Language of document : ECLI:EU:C:2024:133

ORDONNANCE DE LA COUR (septième chambre)

5 février 2024 (*)

« Renvoi préjudiciel – Article 99 du règlement de procédure de la Cour – Réponse pouvant être clairement déduite de la jurisprudence – Fiscalité – Taxe sur la valeur ajoutée (TVA) – Directive 2006/112/CE – Contrôle fiscal – Vente de véhicules de seconde main aux consommateurs finals – Opérations soumises à la TVA – Articles 73 et 78 – Base d’imposition – Principe de neutralité fiscale – Facturation erronée d’un taux nul de TVA – Application du taux normal de TVA par l’administration fiscale – Inclusion de la TVA due dans le prix de vente »
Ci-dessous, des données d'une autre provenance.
Lemma with_chart_none (m : ChartJSManager) :
  _chartInstance m = None → with_chart m None = m.
Proof. destruct m; simpl. by intros ->. Qed.

Lemma serve_frame (m : ChartJSManager) (r : request) :
  _lastDatalabelClickContext m = None →
  _lastDatalabelClickContext (serve m r) = None
  ∧ (is_Some (_chartInstance (serve m r)) ↔ is_Some (_chartInstance m))
  ∧ (_chartInstance m = None → serve m r = m).
Proof.
  intros Hctx. destruct r as [op|event|]; simpl.
  - destruct (perform_frame op m) as (H1 & H2 & H3). by rewrite H1.
  - destruct (_chartInstance m) as [c|] eqn:Hc.
    + rewrite (getDatalabelAtEvent_with_chart event m c Hc Hctx). simpl.
      by rewrite Hc.
    + unfold getDatalabelAtEvent. rewrite Hc. simpl. by rewrite Hc.
  - split; [done|]. split.
    + destruct (_chartInstance m); simpl; split; intros [? ?]; eauto; done.
    + intros Hc. rewrite Hc. simpl. by apply with_chart_none.
Qed.

(** X20: starting from a manager without stored click context, after any
    sequence of operations, datalabel queries and [destroy] calls no click
    context is stored, and a chart instance is held exactly if one was
    held at the start ([destroy] does not drop it). A datalabel query then
    leaves the manager as it is and answers with the data point of the
    label that its own event clicked, and with [undefined] when the event
    clicked none or the options have no datalabels listener. Without
    chart instance no request changes the manager. *)
Theorem click_context_never_outlives_a_query (m0 : ChartJSManager)
    (requests : list request) :
  _lastDatalabelClickContext m0 = None →
  let m := foldl serve m0 requests in
  _lastDatalabelClickContext m = None
  ∧ (is_Some (_chartInstance m) ↔ is_Some (_chartInstance m0))
  ∧ (∀ event c, _chartInstance m = Some c →
       getDatalabelAtEvent event m = (m, Return (ChartBridge.datum (clicked c event))))
  ∧ (_chartInstance m0 = None → m = m0).
Proof.
  intros H0 m.
  assert (Hinv : _lastDatalabelClickContext m = None
                 ∧ (is_Some (_chartInstance m) ↔ is_Some (_chartInstance m0))
                 ∧ (_chartInstance m0 = None → m = m0)).
  { subst m. revert m0 H0. induction requests as [|r requests IH]; intros m0 H0.
    - done.
    - simpl. destruct (serve_frame m0 r H0) as (H1 & H2 & H3).
      destruct (IH (serve m0 r) H1) as (I1 & I2 & I3).
      split; [done|]. split; [by rewrite I2|].
      intros Hnone. rewrite I3; rewrite (H3 Hnone); done. }
  destruct Hinv as (H1 & H2 & H3).
  split; [done|]. split; [done|]. split; [|done].
  intros event c Hc. by apply getDatalabelAtEvent_with_chart.
Qed.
Dans l’affaire C‑377/23 [Sancra] (i),

ayant pour objet une demande de décision préjudicielle au titre de l’article 267 TFUE, introduite par le Supremo Tribunal Administrativo (Cour administrative suprême, Portugal), par décision du 10 mai 2023, parvenue à la Cour le 14 juin 2023, dans la procédure

DC

contre

Autoridade Tributária e Aduaneira,

LA COUR (septième chambre),

composée de M. F. Biltgen, président de chambre, M. N. Wahl (rapporteur) et Mme M. L. Arastey Sahún, juges,

avocat général : Mme J. Kokott,

greffier : M. A. Calot Escobar,

vu la décision prise, l’avocate générale entendue, de statuer par voie d’ordonnance motivée, conformément à l’article 99 du règlement de procédure de la Cour,

rend la présente

Ordonnance

1        La demande de décision préjudicielle porte sur l’interprétation des articles 73 et 78 de la directive 2006/112/CE du Conseil, du 28 novembre 2006, relative au système commun de taxe sur la valeur ajoutée (JO 2006, L 347, p. 1), lus à la lumière du principe de neutralité de la taxe sur la valeur ajoutée (TVA).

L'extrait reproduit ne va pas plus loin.